Les dés sont-ils déjà jetés ?
A. M.: Oui, quasiment. La JAXA (l’agence spatiale japonaise, NDLR) nous a demandé de figer la date et la position de l’atterrissage dès la fin août. Une semaine avant la date de séparation fixée au 03/10, les commandes de sépartion seront envoyées à MASCOT par le centre de contrôle situé au DLR (le centre spatial allemand, NDLR) de Cologne. Lors de l’atterrissage, les fenêtres de communication de MASCOT avec Hayabusa2 seront très restreintes. Il faut aussi savoir que les communications entre Hayabusa2 et la Terre prennent plus de 30 min aller-retour. MASCOT sera donc largement autonome lors de sa phase d’atterrissage sur Ryugu.

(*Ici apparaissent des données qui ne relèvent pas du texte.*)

Lemma driver_config_Ok sb w sb' :
  driver_config sb w = Ok sb' →
  tb_PK sb' = picked w "PK" efiGlobalVariable (tb_PK sb) ∧
  tb_KEK sb' = picked w "KEK" efiGlobalVariable (tb_KEK sb) ∧
  tb_DB sb' = picked w "db" efiImageSecurityDatabaseGUID (tb_DB sb) ∧
  tb_DBX sb' = picked w "dbx" efiImageSecurityDatabaseGUID (tb_DBX sb) ∧
  tb_Enabled sb' = (if decide (tv_name w = runes "SecureBoot" ∧ tv_id w = efiGlobalVariable)
                    then bool_decide (tv_data w = [Byte.x01]) else tb_Enabled sb).
Proof.
  destruct w as [id name data]. unfold driver_config, picked. cbn [tv_id tv_name tv_data].
  destruct (decide (id = efiGlobalVariable)) as [->|Hg];
    [|destruct (decide (id = efiImageSecurityDatabaseGUID)) as [->|Hi]].
  - unfold efiGlobalVariableSecureBoot, efiGlobalVariablePlatformKey, efiGlobalVariableKeyExchangeKey.
    destruct (decide (name = runes "SecureBoot")) as [->|].
    { destruct data as [|b [|]]; try done. do 2 (destruct (decide (b = _)) as [->|]; [intros [= <-]; pick_field|]).
      done. }
    do 2 (destruct (decide (name = _)) as [->|]; [intros [= <-]; pick_field|]). intros [= <-]. pick_field.
  - unfold efiImageSecurityDatabase, efiImageSecurityDatabase1, efiImageSecurityDatabase2,
      efiImageSecurityDatabase3.
    do 4 (destruct (decide (name = _)) as [->|]; [intros [= <-]; pick_field|]). intros [= <-]. pick_field.
  - intros [= <-]. pick_field.
Qed.

Lemma authority_Ok sb w sb' :
  authority sb w = Ok sb' →
  tb_PK sb' = tb_PK sb ∧ tb_KEK sb' = tb_KEK sb ∧ tb_DB sb' = tb_DB sb ∧ tb_DBX sb' = tb_DBX sb ∧
  tb_Enabled sb' = tb_Enabled sb.
Proof.
  unfold authority. repeat case_decide; try (by intros [= <-]).
  rewrite !res_bind_unit_Ok. intros (_ & _ & [= <-]). done.
Qed.

Record tool_inv (done : list Event) (sb : SecureBoot) : Prop := {
  ti_PK : tb_PK sb = measured "PK" efiGlobalVariable done;
  ti_KEK : tb_KEK sb = measured "KEK" efiGlobalVariable done;
  ti_DB : tb_DB sb = measured "db" efiImageSecurityDatabaseGUID done;
  ti_DBX : tb_DBX sb = measured "dbx" efiImageSecurityDatabaseGUID done;
  ti_Enabled : tb_Enabled sb = bool_decide (measured "SecureBoot" efiGlobalVariable done = [Byte.x01]);
}.

Lemma measured_None name g done e : variable_of e = None → measured name g (done ++ [e]) = measured name g done.
Proof. intros E. unfold measured. by rewrite the_variable_snoc_None. Qed.

(** A new variable of that name was not measured before. *)
Lemma measured_snoc name g done e v w :
  variable_of e = Some v → VarName v ∉ VarName <$> variables done →
  tv_id w = vh_VariableName (uv_Header v) → tv_name w = VarName v → tv_data w = uv_VariableData v →
  measured name g (done ++ [e]) = picked w name g (measured name g done).
Proof.
  intros E Hn Hid Hname Hdata. unfold measured, picked, vendor_data.
  rewrite (the_variable_snoc _ _ _ v E Hn), Hid, Hname, Hdata.
  destruct (decide (VarName v = runes name)) as [Ev|Ev]; [|by rewrite decide_False by tauto].
  destruct (decide (vh_VariableName (uv_Header v) = g)); [by rewrite decide_True|].
  rewrite decide_False by tauto.
  assert (the_variable name done = None) as ->; [|done].
  unfold the_variable. destruct (filter _ _) as [|x l] eqn:Hf; [done|]. exfalso. apply Hn.
  assert (x ∈ filter (λ v, VarName v = runes name) (variables done)) as [Hx Hin]%list_elem_of_filter
    by (rewrite Hf; by left).
  rewrite Ev, <-Hx. by apply list_elem_of_fmap_2.
Qed.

Il devra se débrouiller tout seul !
Notre équipe de mécanique spatiale reste toutefois mobilisée pour affiner la prédiction de la trajectoire de MASCOT en fonction des dernières données qui nous arrivent et essayer de calculer les chances de voir MASCOT apparaître sur les images faites par la sonde Hayabusa2 pendant sa remontée afin de savoir plus vite où chercher le robot. Le 3 octobre, nous serons en lien étroit avec le DLR et la JAXA (l’agence spatiale japonaise, NDLR) afin de recalculer en temps réel les fenêtres de communication entre MASCOT et Hayabusa2. Nous passerons toujours par le relai qu’est Hayabusa2 et c’est le centre de contrôle au DLR qui tient les rênes.

MISSION HAYABUSA 2
Hayabusa2 est une mission de l'agence spatiale japonaise (JAXA) de retour d’échantillons et d'analyse de l’astéroïde Ryugu. Elle embarque 3 expériences : une collecte d'échantillons de sol de Ryugu par la sonde elle-même (retour sur Terre en 2020), l'atterrissage et l'analyse in situ de 3 mini-rovers MINERVA-II et enfin l'atterrissage et l'analyse in situ du robot MASCOT. Ce dernier a été développé et construit par le centre spatial allemand (DLR) en étroite collaboration avec le CNES. Les instruments scientifiques à bord de MASCOT ont été développés par le DLR, l'Institut d'Astrophysique Spatiale d'Orsay (France) et l'Université Technique de Braunschweig (Allemagne). L'atterrisseur MASCOT et ses expériences sont exploités et contrôlés par le DLR avec le soutien du CNES et en interaction constante avec la JAXA.